From mboxrd@z Thu Jan  1 00:00:00 1970
From: Sam Lang <sam.lang@inktank.com>
Subject: Re: Hadoop and Ceph client/mds view of modification time
Date: Tue, 27 Nov 2012 13:05:45 -0600
Message-ID: <50B50F09.1000302@inktank.com>
References: <CAPrxi5-pcHrxKsteGioaQ3haMOj0V3im1bXRL_TW28SD6R=qZw@mail.gmail.com> <50B4EE31.5020908@inktank.com> <alpine.DEB.2.00.1211270857370.30109@cobra.newdream.net> <D8FEE2D6-D5EF-41AB-83E6-11518DBB6B38@inktank.com> <alpine.DEB.2.00.1211271000040.32061@cobra.newdream.net>
Mime-Version: 1.0
Content-Type: text/plain; charset=ISO-8859-1; format=flowed
Content-Transfer-Encoding: 7bit
Return-path: <ceph-devel-owner@vger.kernel.org>
Received: from mail-ia0-f174.google.com ([209.85.210.174]:38821 "EHLO
	mail-ia0-f174.google.com" rhost-flags-OK-OK-OK-OK) by vger.kernel.org
	with ESMTP id S1753234Ab2K0TFt (ORCPT
	<rfc822;ceph-devel@vger.kernel.org>); Tue, 27 Nov 2012 14:05:49 -0500
Received: by mail-ia0-f174.google.com with SMTP id y25so9214201iay.19
        for <ceph-devel@vger.kernel.org>; Tue, 27 Nov 2012 11:05:49 -0800 (PST)
In-Reply-To: <alpine.DEB.2.00.1211271000040.32061@cobra.newdream.net>
Sender: ceph-devel-owner@vger.kernel.org
List-ID: <ceph-devel.vger.kernel.org>
To: Sage Weil <sage@inktank.com>
Cc: David Zafman <david.zafman@inktank.com>, Noah Watkins <jayhawk@cs.ucsc.edu>, ceph-devel <ceph-devel@vger.kernel.org>, Gregory Farnum <greg@inktank.com>

On 11/27/2012 12:01 PM, Sage Weil wrote:
> On Tue, 27 Nov 2012, David Zafman wrote:
>>
>> On Nov 27, 2012, at 9:03 AM, Sage Weil <sage@inktank.com> wrote:
>>
>>> On Tue, 27 Nov 2012, Sam Lang wrote:
>>>
>>>> 3. When a client acquires the cap for a file, have the mds provide its current
>>>> time as well.  As the client updates the mtime, it uses the timestamp provided
>>>> by the mds and the time since the cap was acquired.
>>>> Except for the skew caused by the message latency, this approach allows the
>>>> mtime to be based off the mds time, so it will be consistent across clients
>>>> and the mds.  It does however, allow a client to set an mtime to the future
>>>> (based off of its local time), which might be undesirable, but that is more
>>>> like how  NFS behaves.  Message latency probably won't be much of an issue
>>>> either, as the granularity of mtime is a second.
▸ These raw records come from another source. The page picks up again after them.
Lemma sample_C_keeps_inv (st : State) :
    wf_state T D_wild st -> inv_holds D_wild inits t_ctrl t_end st ->
    rates_nonneg st -> N_pos st -> (0 <= t_ctrl)%Z ->
    forall o n, exists C' E' Im' Iw' P' lp old n',
      sample_C binom_pmf inits (st_params st) t_ctrl eps (st_D_mild st) D_wild
        (st_B st) (st_N st) (st_C st) (st_E st) (st_I_mild st) (st_I_wild st)
        (st_P st) o n = Some ((C', E', Im', Iw', P', lp, old), n')
      /\ let st' := mkState (st_S st) E' Im' Iw' (st_B st) C'
                      (st_D_mild st) P' (st_N st) (st_params st) in
         wf_state T D_wild st' /\ inv_holds D_wild inits t_ctrl t_end st'.
  Proof.
    intros Hwf Hinv Hpos HN Hc o n.
    destruct st as [S_ E Im Iw B C Dm P N params].
    unfold wf_state, inv_holds, rates_nonneg, N_pos in *. simpl in *.
    destruct Hwf as (LS & LE & LIm & LIw & LB & LC & LDm & LP & LN & LDw).
    destruct inits as [[e0 i_mild0] i_wild0] eqn:Einits.
    destruct Hinv as (beta & q & delta & rho & gm & gw & k & Hp & NIm & NIw
                      & NS & NE' & NB & NC & NDm & NDw & HP & HS & HE & HIm
                      & HIw & HPe).
    subst params.
    assert (Hbeta : (0 <= beta)%R /\ (0 <= rho)%R).
    { simpl in Hpos. tauto. }
    destruct Hbeta as [Hbeta Hrho].
    assert (Htend : Z.of_nat (length C) = t_end) by congruence.
    assert (Hdata : forall y, length y = length C ->
              exists d, C_data_fn (e0, i_mild0, i_wild0) t_ctrl Dm D_wild B N
                          beta q delta t_end y = Some d).
    { intros y Hy.
      destruct (@C_data_fn_spec e0 i_mild0 i_wild0 beta q delta Dm B N y
                  Hc LDm LDw LB LN ltac:(congruence))
        as (E1 & Im1 & Iw1 & P1 & Hd & _). eauto. }
    assert (Hfn : forall y d, length y = length C ->
              d = (E, Im, Iw, P)
              \/ C_data_fn (e0, i_mild0, i_wild0) t_ctrl Dm D_wild B N
                   beta q delta t_end y = Some d ->
              exists r, C_fn binom_pmf eps rho y d = Some r).
    { intros y [[[E1 Im1] Iw1] P1] Hy Hd. unfold C_fn.
      rewrite prob_check by assumption.
      apply binom_loglik_scalar_total.
      destruct Hd as [Hd|Hd]; [inversion Hd; congruence|].
      destruct (@C_data_fn_spec e0 i_mild0 i_wild0 beta q delta Dm B N y
                  Hc LDm LDw LB LN ltac:(congruence))
        as (E2 & Im2 & Iw2 & P2 & Hd2 & _ & _ & _ & _ & LE2 & _).
      rewrite Hd2 in Hd. inversion Hd. congruence. }
    destruct (@single_site_step_returns _ (C_fn binom_pmf eps rho) C_conditions_fn
                (C_data_fn (e0, i_mild0, i_wild0) t_ctrl Dm D_wild B N
                   beta q delta t_end) C (E, Im, Iw, P)
                (nonempty_of_length HT LC) NC Hdata Hfn o n)
      as (C' & [[[E' Im'] Iw'] P'] & lp & old & n' & Hrun & Hcase).
    exists C', E', Im', Iw', P', lp, old, n'. split.
    - unfold sample_C, bind. simpl lift. cbv beta iota.
      rewrite Htend, Hrun. reflexivity.
    - destruct Hcase as [[-> Hd]|(NC' & LC' & Hd & Hcf)].
      + inversion Hd; subst E' Im' Iw' P'.
        split; [repeat split; assumption|].
        exists beta, q, delta, rho, gm, gw, k. repeat split; assumption.
      + destruct (@C_data_fn_spec e0 i_mild0 i_wild0 beta q delta Dm B N C'
                    Hc LDm LDw LB LN ltac:(congruence))
          as (E2 & Im2 & Iw2 & P2 & Hd2 & HE2 & HIm2 & HIw2 & HP2 & LE2 & LIm2
              & LIw2 & LP2 & Hb2).
        rewrite Hd2 in Hd. inversion Hd; subst E2 Im2 Iw2 P2.
        unfold C_conditions_fn in Hcf. rewrite !andb_true_iff in Hcf.
        rewrite !all_ge0_iff in Hcf. destruct Hcf as [[NE1 NIm1] NIw1].
        split; [repeat split; congruence|].
        exists beta, q, delta, rho, gm, gw, k. repeat split; auto.
  Qed.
Also, the client can set its
>>>> cap acquired timestamp to the time at which the cap was requested, ensuring
>>>> that the relative increment includes the round trip latency so that the mtime
>>>> will always be set further ahead. Of course, this approach would be a lot more
>>>> intrusive to implement. :-)
>>>
>>> Yeah, I'm less excited about this one.
>>>
>>> I think that giving consistent behavior from a single client despite clock
>>> skew is a good goal.  That will make things like pjd's test behave
>>> consistently, for example.
>>>
>>
>> My suggestion is that a client writing to a file will try to use it's
>> local clock unless it would cause the mtime to go backward.  In that
>> case it will simply perform the minimum mtime advance possible (1
>> second?).  This handles the case in which one client created a file
>> using his clock (per previous suggested change), then another client
>> writes with a clock that is behind.

We can choose to not decrement at the client, but because mtime is a 
time_t (seconds since epoch), we can't increment by 1 for each write. 
1000 writes each taking 0.01s would move the mtime 990 seconds into the 
future.

>
> That's a possibility (if it's 1ms or 1ns, at least :). We need to verify
> what POSIX says about that, though: if you utimes(2) an mtime into the
> future, what happens on write(2)?

According to http://pubs.opengroup.org/onlinepubs/009695399/, writes 
only require an update to mtime, it doesn't specify what the update 
should be:

"Upon successful completion, where nbyte is greater than 0, write() 
shall mark for update the st_ctime and st_mtime fields of the file, and 
if the file is a regular file, the S_ISUID and S_ISGID bits of the file 
mode may be cleared."

In NFS, the server sets the mtime.  Its relatively common to see 
"Warning: file 'foo' has modification time in the future" if you're 
compiling on nfs and your client and nfs server clocks are skewed.  So 
allowing the mtime to be set in the near future would at least follow 
the principle of least surprise for most folks.

-sam

>
> sage
>